Günlük almamız gereken su miktarı nasıl belirlenir?
“Bir diğer hata ise yeterince su tüketmemek. Günlük almamız gereken su miktarı kişiden kişiye değişiyor. Su miktarını belirlemek için kilomuzla 35 ml’yi çarparak bireysel günlük su ihtiyacımızı belirlememiz gerekiyor. Gün içerisinde fazla çay ve kahve tüketimi vücuttan fazla sıvı atılmasına sebep olduğu gibi su tüketiminin de azalmasına neden olmaktadır. Bu sebeple sıvı alımını su tüketimi üzerinden ve güne yaymak önemlidir. Örnek olarak 70 kiloluk bir bireyin günlük alması gereken su miktarı, 2 litre 450 mililitredir.”
Uyku ve spor
“Kilo verme sürecinde sadece kalori açığı yaratmak kilo vermeyi sağlamaz. Kilo verebilmek için uyku düzenine de dikkat etmek gerekir. Çünkü uykusuzluk gece daha fazla besin alımına ve hormon dengesizliklerine sebep olur. Bir diğer husus sadece diyet listesini uygulayıp fiziksel aktiviteye özen göstermemek. Bu süreçte ağır ve kendinizi yoracak sporlar yapmanıza gerek yok.
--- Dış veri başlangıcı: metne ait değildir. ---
(** ** A small runtime

    An executable [NodeRuntime] on which the store can be run: a parser
    for endpoints of the shape [scheme://host[:port][/path]], JSON over
    [JSValue] (numbers without fraction or exponent), and a framing that
    stands for gzip (a two-octet magic number before the octets
    themselves). *)

Definition sample_url_parse (s : string) : NativeError + Url :=
  match index 0 "://" s with
  | None =>
    inr {| protocol := None; hostname := None;
           pathname := if s =? "" then None else Some s; port := None |}
  | Some i =>
    let rest := substring (i + 3) (String.length s - (i + 3)) s in
    let (authority, path) :=
      match index 0 "/" rest with
      | None => (rest, "/")
      | Some j => (substring 0 j rest, substring j (String.length rest - j) rest)
      end in
    let (host, prt) :=
      match index 0 ":" authority with
      | None => (authority, None)
      | Some k =>
        (substring 0 k authority,
         Some (substring (k + 1) (String.length authority - (k + 1)) authority))
      end in
    inr {| protocol := Some (substring 0 (i + 1) s);
           hostname := Some host;
           pathname := Some path;
           port := prt |}
  end.

Definition sample_hex4 (c : N) : text :=
  map (fun d => N_of_ascii (hex_digit d))
      [(c / 4096) mod 16; (c / 256) mod 16; (c / 16) mod 16; c mod 16]%N.

Definition sample_escape (c : N) : text :=
  (if c =? 8 then [92; 98]
   else if c =? 9 then [92; 116]
   else if c =? 10 then [92; 110]
   else if c =? 12 then [92; 102]
   else if c =? 13 then [92; 114]
   else if c =? 34 then [92; 34]
   else if c =? 92 then [92; 92]
   else if plain_char c then [c]
   else 92 :: 117 :: sample_hex4 c)%N.

Definition sample_quote (s : text) : text :=
  (34%N :: flat_map sample_escape s ++ [34%N])%list.

Fixpoint sample_join (parts : list text) : text :=
  match parts with
  | [] => []
  | [p] => p
  | p :: rest => (p ++ 44%N :: sample_join rest)%list
  end.

Fixpoint sample_stringify (v : JSValue) : option text :=
  match v with
  | VUndefined => None
  | VNull => Some (text_of_string "null")
  | VBool true => Some (text_of_string "true")
  | VBool false => Some (text_of_string "false")
  | VNumber (Num z) => Some (text_of_string (Z_to_string z))
  | VNumber NaN => Some (text_of_string "null")
  | VNumber Infinity => Some (text_of_string "null")
  | VString s => Some (sample_quote s)
  | VArray items =>
    let item x :=
      match sample_stringify x with
      | Some t => t
      | None => text_of_string "null"
      end in
    Some (91%N :: sample_join (map item items) ++ [93%N])%list
  | VObject fields =>
    let field (kv : text * JSValue) :=
      let (k, x) := kv in
      match sample_stringify x with
      | Some t => [(sample_quote k ++ 58%N :: t)%list]
      | None => []
      end in
    Some (123%N :: sample_join (flat_map field fields) ++ [125%N])%list
  end.

Definition sample_is_ws (c : N) : bool :=
  ((c =? 32) || (c =? 9) || (c =? 10) || (c =? 13))%N.

Fixpoint sample_skip_ws (t : text) : text :=
  match t with
  | c :: r => if sample_is_ws c then sample_skip_ws r else t
  | [] => []
  end.

Definition sample_hex_value (c : N) : option N :=
  if ((48 <=? c) && (c <=? 57))%N then Some (c - 48)%N
  else if ((97 <=? c) && (c <=? 102))%N then Some (c - 87)%N
  else if ((65 <=? c) && (c <=? 70))%N then Some (c - 55)%N
  else None.

Definition sample_unescape (c : N) : option N :=
  (if c =? 98 then Some 8
   else if c =? 116 then Some 9
   else if c =? 110 then Some 10
   else if c =? 102 then Some 12
   else if c =? 114 then Some 13
   else if (c =? 34) || (c =? 47) || (c =? 92) then Some c
   else None)%N.

(** The characters of a string literal, after its opening quotation
    mark: the string and the text after the closing quotation mark. *)
Fixpoint sample_parse_chars (t : text) : option (text * text) :=
  let cons_to c r :=
    match r with
    | Some (s, rest) => Some (c :: s, rest)
    | None => None
    end in
  match t with
  | [] => None
  | c :: r =>
    if (c =? 34)%N then Some ([], r)
    else if (c =? 92)%N then
      match r with
      | e :: r' =>
        if (e =? 117)%N then
          match r' with
          | h1 :: h2 :: h3 :: h4 :: r'' =>
            match sample_hex_value h1, sample_hex_value h2,
                  sample_hex_value h3, sample_hex_value h4 with
            | Some a, Some b, Some c', Some d =>
              cons_to (a * 4096 + b * 256 + c' * 16 + d)%N
                      (sample_parse_chars r'')
            | _, _, _, _ => None
            end
          | _ => None
          end
        else
          match sample_unescape e with
          | Some c' => cons_to c' (sample_parse_chars r')
          | None => None
          end
      | [] => None
      end
    else if (c <? 32)%N then None
    else cons_to c (sample_parse_chars r)
  end.

Fixpoint sample_take_digits (t : text) : list N * text :=
  match t with
  | c :: r =>
    if ((48 <=? c) && (c <=? 57))%N then
      let (ds, rest) := sample_take_digits r in ((c - 48)%N :: ds, rest)
    else ([], t)
  | [] => ([], [])
  end.

Definition sample_digits_value (ds : list N) : Z :=
  fold_left (fun acc d => (acc * 10 + Z.of_N d)%Z) ds 0%Z.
Dünya Sağlık Örgütünün önerdiği gibi haftalık 150 dakikalık orta şiddetli fiziksel aktivite yapmak, günde 30 dakika yürümek bile bu süreçte kilo vermeye destek oluyor.”
Sabırlı olun
Yine kilo verme sürecinde sabırsızlanıp her gün tartılmak, bireyin motivasyonunun düşmesine, kişiyi kısa süreli ve sürdürülebilir olmayan diyetler yapmaya zorlayabiliyor. Bu noktada yapılması gereken şey haftada 1 kere sabah aç karna, tuvalet sonrası, çıplak tartılmak ve kendimize ulaşılabilir hedefler koymaktır.
Stresin de olumsuz etkilerin olduğunu söyleyen Değirmenci, sözlerini “Son olarak fazla stresli olmak ve bu stresi yönetememek de diyeti kolayca bozmaya ve sağlıksız atıştırmalıklara yönelmeye sebep olur. Stresi yönetebilmek adına bize iyi gelen şeylere daha fazla vakit ayırmak, yeni hobiler edinmek, gerekirse de bu konuda bir uzmandan yardım almak süreci daha kolay atlatmaya yardımcı olabilir. Unutulmamalıdır ki kilo vermek bir süreçtir ve bu süreçte de sabırlı olmak gerekir. Kendimize çok yüklenmeden doğru tercihler yaparak sağlıklı beslenmeyi öğrenip bunu hayatımızın bir parçası haline getirerek hayalimizdeki vücuda kavuşabiliriz.” diyerek bitirdi.